Come il mercato dei capi usati discrimina le fasce più povere e deturpa l'ambiente generando un mercato miliardario
MADRID - A livello mondiale si parla di un mercato da circa 177 miliardi di dollari e che entro i prossimi quattro anni dovrebbe raddoppiare. Ma in che cosa consiste esattamente il settore degli abiti usati, non è ancora chiaro. Questo in quanto non esiste un sistema sostenibile e predefinito di trattamento di questo tipo di rifiuti.
Stando a una nuova indagine di Greenpeace i vestiti di seconda mano che vengono lasciati nei container, che essi siano comunali o nei negozi, rischiano di viaggiare per mesi prima di trovare una destinazione, ma non è detto che trovino un destinatario. E se la raccolta degli indumenti inutilizzati si presenta nella maggioranza dei casi come un'opera caritatevole, finisce in realtà per discriminare chi dovrebbe aiutare e peggiorare ulteriormente le sue condizioni già precarie, sia per la qualità dei vestiti, sia perché questi finiscono spesso per deteriorare il territorio e contribuiscono ai cambiamenti climatici.
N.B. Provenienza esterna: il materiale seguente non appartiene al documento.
(** * video2mesh: correspondence extraction and camera geometry

    A shallow embedding of [Video2mesh/pose_refinement.py] and
    [Video2mesh/geometry.py].  Frame indices and counts are [nat].  Image
    coordinates and depths, which the extractor only compares, rounds to
    integers and copies, are exact rationals ([Q]) standing for the finite
    floating-point values of the program.  Descriptor distances, which the
    ratio test multiplies by [0.7], are binary64 numbers ([float]) with the
    arithmetic of the machine.  The camera geometry is stated over exact
    rationals: it gives the formulas of the program without the rounding of
    binary64.  Python exceptions are values of [PyError], and the calls
    into OpenCV are parameters of the development whose invocations are
    recorded in a trace. *)

From Stdlib Require Import PrimFloat SpecFloat FloatOps.
From Stdlib Require Import List Arith PeanoNat Lia Bool ZArith QArith Qround Qfield FinFun Lqa.
Import ListNotations.

Set Implicit Arguments.
Local Open Scope nat_scope.

(** ** Python exceptions and built-ins *)

Inductive PyError : Type :=
| ValueError
| RuntimeError
| IndexError
| AttributeError
| OverflowError
| ZeroDivisionError
| TypeError
| LinAlgError
| ShapeError.

Module Py.

(** [range(n)] *)
Definition range (n : nat) : list nat := seq 0 n.

(** [range(a, b)] *)
Definition range2 (a b : nat) : list nat := seq a (b - a).

(** [range(start, stop, step)] for a positive [step]: CPython computes the
    length [ceil((stop - start) / step)] and item [k] is [start + k * step]. *)
Definition range3 (start stop step : nat) : list nat :=
  map (fun k => start + k * step) (seq 0 ((stop - start + (step - 1)) / step)).

(** [for x in xs: body] over a loop state [s]. *)
Definition for_each {S A : Type} (xs : list A) (body : S -> A -> S) (s : S) : S :=
  fold_left body xs s.

(** [1 << level] *)
Definition shl1 (level : nat) : nat := Nat.shiftl 1 level.

End Py.

(** ** Frame pair sampling ([PoseOptimiser.sample_frame_pairs]) *)

Inductive FrameSamplingMode : Type :=
| EXHAUSTIVE
| CONSECUTIVE
| HIERARCHICAL.

Definition FramePair : Type := (nat * nat)%type.
Definition FramePairs : Type := list FramePair.

Module Sampler.

(** [int(np.floor(np.log2(num_frames - 1)))].  [np.log2] of [-1] is NaN and
    of [0] is [-inf]; [int] refuses both. *)
Definition max_level (num_frames : nat) : PyError + nat :=
  match num_frames with
  | 0 => inl ValueError
  | 1 => inl OverflowError
  | _ => inr (Nat.log2 (num_frames - 1))
  end.

Definition exhaustive (num_frames : nat) : FramePairs :=
  Py.for_each (Py.range num_frames)
    (fun frame_pairs i =>
       Py.for_each (Py.range2 (i + 1) num_frames)
         (fun frame_pairs j => frame_pairs ++ [(i, j)])
         frame_pairs)
    [].

Definition consecutive (num_frames : nat) : FramePairs :=
  Py.for_each (Py.range (num_frames - 1))
    (fun frame_pairs i => frame_pairs ++ [(i, i + 1)])
    [].

Definition hierarchical_levels (num_frames max_level : nat) : FramePairs :=
  Py.for_each (Py.range (max_level + 1))
    (fun frame_pairs level =>
       let step := Py.shl1 level in
       Py.for_each (Py.range3 0 num_frames step)
         (fun frame_pairs start =>
            let end_ := start + step in
            if num_frames <=? end_ then frame_pairs
            else frame_pairs ++ [(start, end_)])
         frame_pairs)
    [].

Definition hierarchical (num_frames : nat) : PyError + FramePairs :=
  match max_level num_frames with
  | inl e => inl e
  | inr l => inr (hierarchical_levels num_frames l)
  end.

(** The mode argument is [Some m] for a member of the enumeration and [None]
    for any other Python value. *)
Definition sample_frame_pairs (num_frames : nat)
           (frame_sampling_mode : option FrameSamplingMode) : PyError + FramePairs :=
  match frame_sampling_mode with
  | Some EXHAUSTIVE => inr (exhaustive num_frames)
  | Some CONSECUTIVE => inr (consecutive num_frames)
  | Some HIERARCHICAL => hierarchical num_frames
  | None => inl RuntimeError
  end.

(** The sampling modes as the specification words them: list comprehensions. *)
Definition exhaustive_spec (n : nat) : FramePairs :=
  flat_map (fun i => map (fun j => (i, j)) (seq (i + 1) (n - (i + 1)))) (seq 0 n).

Definition level_spec (n level : nat) : FramePairs :=
  map (fun start => (start, start + 2 ^ level))
      (filter (fun start => start + 2 ^ level <? n) (Py.range3 0 n (2 ^ level))).

Definition hierarchical_spec (n : nat) : FramePairs :=
  flat_map (level_spec n) (seq 0 (Nat.log2 (n - 1) + 1)).

End Sampler.


(** ** Numbers, indexing and error handling *)

Definition Exc (A : Type) : Type := (PyError + A)%type.

Definition exc_bind {A B : Type} (m : Exc A) (k : A -> Exc B) : Exc B :=
  match m with
  | inl e => inl e
  | inr a => k a
  end.

Notation "'let?' x ':=' m 'in' k" := (exc_bind m (fun x => k))
  (at level 10, x pattern, m at level 100, k at level 200).

Module Num.

(** Python's [round(x)] and [np.round]: to the nearest integer, ties to the
    even one. *)
Definition round_half_even (x : Q) : Z :=
  let f := Qfloor x in
  match Qcompare (x - inject_Z f) (1 # 2) with
  | Lt => f
  | Gt => (f + 1)%Z
  | Eq => if Z.even f then f else (f + 1)%Z
  end.

(** [a > b] on numbers. *)
Definition gt (a b : Q) : bool := negb (Qle_bool a b).

(** [a == 0.0] *)
Definition is_zero (a : Q) : bool := Qeq_bool a 0.

(** The literal [0.7]: the binary64 number nearest to seven tenths,
    about 0.69999999999999996. *)
Definition seven_tenths : float := 0x1.6666666666666p-1%float.

(** The number a binary64 value stands for; infinities and NaN stand for
    none. *)
Definition value (x : float) : option Q :=
  match Prim2SF x with
  | S754_zero _ => Some 0%Q
  | S754_finite s m e =>
      Some (Qred (inject_Z (if s then Z.neg m else Z.pos m) * Qpower 2 e))
  | S754_infinity _ => None
  | S754_nan => None
  end.

End Num.

Module Seq.

(** [l[i]] for a Python sequence or one axis of an array: a negative index
    counts from the end, an index out of range raises [IndexError]. *)
Definition index {A : Type} (l : list A) (i : Z) : Exc A :=
  let n := Z.of_nat (length l) in
  let i' := if (i <? 0)%Z then (i + n)%Z else i in
  if ((0 <=? i') && (i' <? n))%Z
  then match nth_error l (Z.to_nat i') with
       | Some a => inr a
       | None => inl IndexError
       end
  else inl IndexError.

(** [enumerate(l)] *)
Definition enumerate {A : Type} (l : list A) : list (nat * A) :=
  combine (seq 0 (length l)) l.

(** [l[k] = f(l[k])] for [k] in range. *)
Fixpoint update {A : Type} (k : nat) (f : A -> A) (l : list A) : list A :=
  match l, k with
  | [], _ => []
  | a :: l', 0 => f a :: l'
  | a :: l', S k' => a :: update k' f l'
  end.

(** [arr[mask]] with a boolean mask over the first axis: the lengths must
    agree, the selected rows are returned in order. *)
Fixpoint select {A : Type} (l : list A) (mask : list bool) : list A :=
  match l, mask with
  | a :: l', b :: mask' => if b then a :: select l' mask' else select l' mask'
  | _, _ => []
  end.

Definition bool_index {A : Type} (l : list A) (mask : list bool) : Exc (list A) :=
  if length l =? length mask then inr (select l mask) else inl IndexError.

(** [np.argwhere(p(arr))] over the first axis. *)
Definition argwhere {A : Type} (p : A -> bool) (l : list A) : list nat :=
  map fst (filter (fun kx => p (snd kx)) (enumerate l)).

(** A loop whose body may raise. *)
Fixpoint for_each_exc {S A : Type} (xs : list A) (body : S -> A -> Exc S) (s : S) : Exc S :=
  match xs with
  | [] => inr s
  | x :: xs' => let? s' := body s x in for_each_exc xs' body s'
  end.

(** A comprehension whose items may raise. *)
Fixpoint exc_map {A B : Type} (f : A -> Exc B) (xs : list A) : Exc (list B) :=
  match xs with
  | [] => inr []
  | x :: xs' =>
      let? y := f x in
      let? ys := exc_map f xs' in
      inr (y :: ys)
  end.

End Seq.

(** ** Data of the correspondence extractor *)

(** [KeyPoint.pt]: sub-pixel image coordinates [(x, y)]. *)
Definition Point : Type := (Q * Q)%type.

(** A depth map is a 2D array of depths, indexed [row, column]. *)
Definition DepthMap : Type := list (list Q).

(** A mask is a 2D array of unsigned bytes. *)
Definition Mask : Type := list (list Z).

(** [cv2.DMatch]; [distance] is the Python [float] read from the attribute. *)
Record DMatch : Type := mkDMatch {
  queryIdx : Z;
  trainIdx : Z;
  distance : float
}.

(** [FeatureData = namedtuple('FeatureData', ['index', 'points', 'depth'])];
    [index] is one frame index for a frame pair and a list of them in the
    aggregate. *)
Record FeatureData (I : Type) : Type := mkFeatureData {
  index : I;
  points : list Point;
  depth : list Q
}.

(** [FeatureSet = namedtuple('FeatureSet', ['frame_i', 'frame_j'])] *)
Record FeatureSet (I : Type) : Type := mkFeatureSet {
  frame_i : FeatureData I;
  frame_j : FeatureData I
}.

(** An entry of [matches_mask]: a two-element list. *)
Definition MaskEntry : Type := (Z * Z)%type.

Definition is_accepted_entry (e : MaskEntry) : bool :=
  ((fst e =? 1) && (snd e =? 0))%Z.

(** The statistics [_print_results_stats] logs. *)
Record ResultsStats : Type := mkResultsStats {
  good_frame_pairs : nat;
  total_frame_pairs : nat;
  coverage : Q;
  groups : nat
}.

(** ** The OpenCV interface *)

Class Vision : Type := {
  Image : Type;
  Frame : Type;
  Descriptors : Type;
  (** [cv2.SIFT_create(nfeatures=max_features)]: the binding refuses an
      [int] that does not fit the C type of the argument, with an exception
      of its own. *)
  SIFT_create : option Z -> Exc unit;
  (** [cv2.cvtColor(image, cv2.COLOR_RGB2GRAY)] *)
  cvtColor_gray : Image -> Frame;
  (** [self.sift.detectAndCompute(frame, mask)], for the detector made with
      [nfeatures] *)
  detectAndCompute : option Z -> Frame -> option Mask -> list Point * Descriptors;
  (** [cv2.FlannBasedMatcher(...).knnMatch(descriptors_i, descriptors_j, k=2)] *)
  knnMatch : Descriptors -> Descriptors -> list (DMatch * DMatch);
  (** [cv2.findHomography(points_i, points_j, cv2.RANSAC)[1]]: the inlier
      mask, [None] when no homography is found. *)
  findHomography : list Point -> list Point -> Exc (option (list Z))
}.

(** What one run does to the outside world, in order. *)
Inductive Event : Type :=
| EvSetupDebugFolder
| EvDetectAndCompute (frame_index : nat)
| EvKnnMatch
| EvFindHomography
| EvSaveVisualisation (i j : nat) (matches_mask : list MaskEntry) (frame_accepted : bool)
| EvLogStats (stats : ResultsStats).

Definition Trace : Type := list Event.

(** Computations that may raise and that extend the trace. *)
Definition M (A : Type) : Type := Trace -> Exc A * Trace.

Definition ret {A : Type} (a : A) : M A := fun tr => (inr a, tr).

Definition bind {A B : Type} (m : M A) (k : A -> M B) : M B :=
  fun tr =>
    match m tr with
    | (inl e, tr') => (inl e, tr')
    | (inr a, tr') => k a tr'
    end.

Definition lift {A : Type} (r : Exc A) : M A := fun tr => (r, tr).

Definition emit (ev : Event) : M unit := fun tr => (inr tt, tr ++ [ev]).

Notation "x <- m ;; k" := (bind m (fun x => k))
  (at level 100, m at next level, right associativity).
Notation "' p <- m ;; k" := (bind m (fun x => match x with p => k end))
  (at level 100, p pattern, m at next level, right associativity).
Notation "m ;; k" := (bind m (fun _ => k))
  (at level 100, right associativity).

(** Modelled from the spec: [Video2mesh.utils.tqdm_imap] is not among the
    sources; the aggregator "drives CorrespondenceExtractor over all sampled
    FramePairs, independently", and the results are consumed as one sequence,
    a result per input. *)
Fixpoint tqdm_imap {A B : Type} (f : A -> M B) (xs : list A) : M (list B) :=
  match xs with
  | [] => ret []
  | x :: xs' =>
      y <- f x ;;
      ys <- tqdm_imap f xs' ;;
      ret (y :: ys)
  end.

(** ** The correspondence extractor ([FeatureExtractor]) *)

(** The dataset as the extractor reads it. *)
Record Dataset `{Vision} : Type := mkDataset {
  num_frames : nat;
  rgb_dataset : nat -> Image;
  depth_dataset : nat -> DepthMap;
  mask_dataset : nat -> Mask
}.

(** The attributes [__init__] stores. *)
Record FeatureExtractor `{Vision} : Type := mkFeatureExtractor {
  dataset : Dataset;
  frame_pairs : FramePairs;
  min_features : Z;
  max_features : option Z;
  ignore_dynamic_objects : bool
}.

(** The attributes [extract_feature_points] sets before the sweep. *)
Record FrameData `{Vision} : Type := mkFrameData {
  debug_path_set : bool;
  frames : list Frame;
  depth_maps : list DepthMap;
  masks : option (list Mask)
}.

Arguments mkDataset {_} _ _ _ _.
Arguments mkFeatureExtractor {_} _ _ _ _ _.
Arguments mkFrameData {_} _ _ _ _.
Ma veniamo ai dati. L'Ong paladina dell'ambiente si è munita di 29 capi di abbigliamento usati e di buona qualità e di altrettanti geolocalizzatori. L'indagine è stata condotta in Spagna e i vestiti sono stati depositati in appositi container che si trovavano sulla via pubblica sia nei negozi di Zara e Mango. Distribuiti in 11 città tra i mesi di agosto e settembre di quest'anno, hanno da allora intrapreso dei lunghissimi viaggi. Sono approdati in Cile, in Pakistan, sono stati fermi negli Emirati Arabi Uniti per poi essere ritrovati in Egitto, e ancora in Togo, India e Marocco. Solo un capo è rimasto in Europa e ha nel corso di questi mesi trovato un acquirente.
Discriminazione sulla qualità
Analizzando i dati del commercio estero del Ministero delle Finanze relativi al periodo tra luglio 2022 e giugno 2023, Greenpeace è riuscita ad appurare che la Spagna esporta verso 113 Paesi diversi 131'900 tonnellate di rifiuti tessili. Di questi, 119'300 sono classificati come seconda mano. La maggior parte di questi indumenti finiscono negli Emirati Arabi Uniti, in Marocco e Pakistan. Ma di che qualità?
Per ottenere questo dato, l'Ong ha calcolato il relativo valore dell'export (euro al chilo), dividendo il valore statistico medio delle esportazioni per il numero di chili esportati. Un valore alto indicava in tal modo una qualità maggiore e uno più basso una minore. Come si legge nell'indagine, «possiamo farci un’idea della qualità confrontando il prezzo dei capi di abbigliamento spediti in Francia (5,61 €/Kg) con quelli spediti nella Repubblica del Congo (0,07 €/Kg), che sono fino a 80 volte più economici».
Contaminazione da rifiuti tessili
Qui le domande sono due. Questi indumenti sono davvero necessari? E in che modo contribuiscono all'economia dei Paesi di arrivo? Da un lato, spesso in un primo momento i vestiti di seconda mano arrivano in zone economiche speciali o franche dove si trovano aziende dedite alla compravendita di questo tipo di bene e fanno quindi circolare l'economia locale.
Dall'altro come stimato dall'Agenzia europea dell'ambiente, se a livello mondiale il 46% dei rifiuti tessili vengono inviati in Paesi dell'Africa, è anche vero che il 40% di questi finisce perlopiù in discariche o bruciato. Passano quindi da risorsa a contaminazione. Un esempio emblematico è il deserto di Atacama in Cile, dove montagne di rifiuti si stanno lentamente decomponendo inquinando l'ambiente circostante. E, se non rimossi, continueranno a farlo per centinaia di anni.
C'è chi però sta agendo al fine di mettere un freno a questo mercato, che si può considerare ormai come un'altra faccia dell'ultra fast fashion - se infatti retailer come Zara e Mango hanno posizionato nei loro negozi dei container per la raccolta dei vestiti invitando quindi l'acquirente a dare una seconda vita ai propri vestiti, allo stesso tempo sono gli stessi che spingono ad acquistare in modo continuo e sfrenato.
«Diversi paesi africani stanno considerando la possibilità di limitare le importazioni di tessuti usati al fine di proteggere e rafforzare la produzione tessile locale. Ciò dimostra che le importazioni non solo danneggiano l’ambiente, ma possono avere un impatto sociale negativo in termini di sviluppo economico».
La metà non è ancora giunta a destinazione
I dati ottenuti dalla ricerca di Greenpeace sono da ritenersi ancora preliminari, in quanto l'Ong ritiene che i capi - eccetto quello arrivato in Bulgaria - non siano ancora giunti alla loro destinazione finale, sebbene quasi la metà fra questi abbiano lasciato la Spagna.
«Ci sono capi che sono stati localizzati nei mercati, ma non si sa se alla fine verranno acquistati. Altri si trovano in magazzini o in aree industriali dedicate alla gestione dei rifiuti tessili. Inoltre è stato rilevato che quelli arrivati negli Emirati Arabi Uniti non resteranno forzatamente lì». Che questi siano stati depositati in contenitori sulla via pubblica o nei negozi, il viaggio che intraprendono non cambia, in quanto i capi vengono elaborati dagli stessi enti di gestione.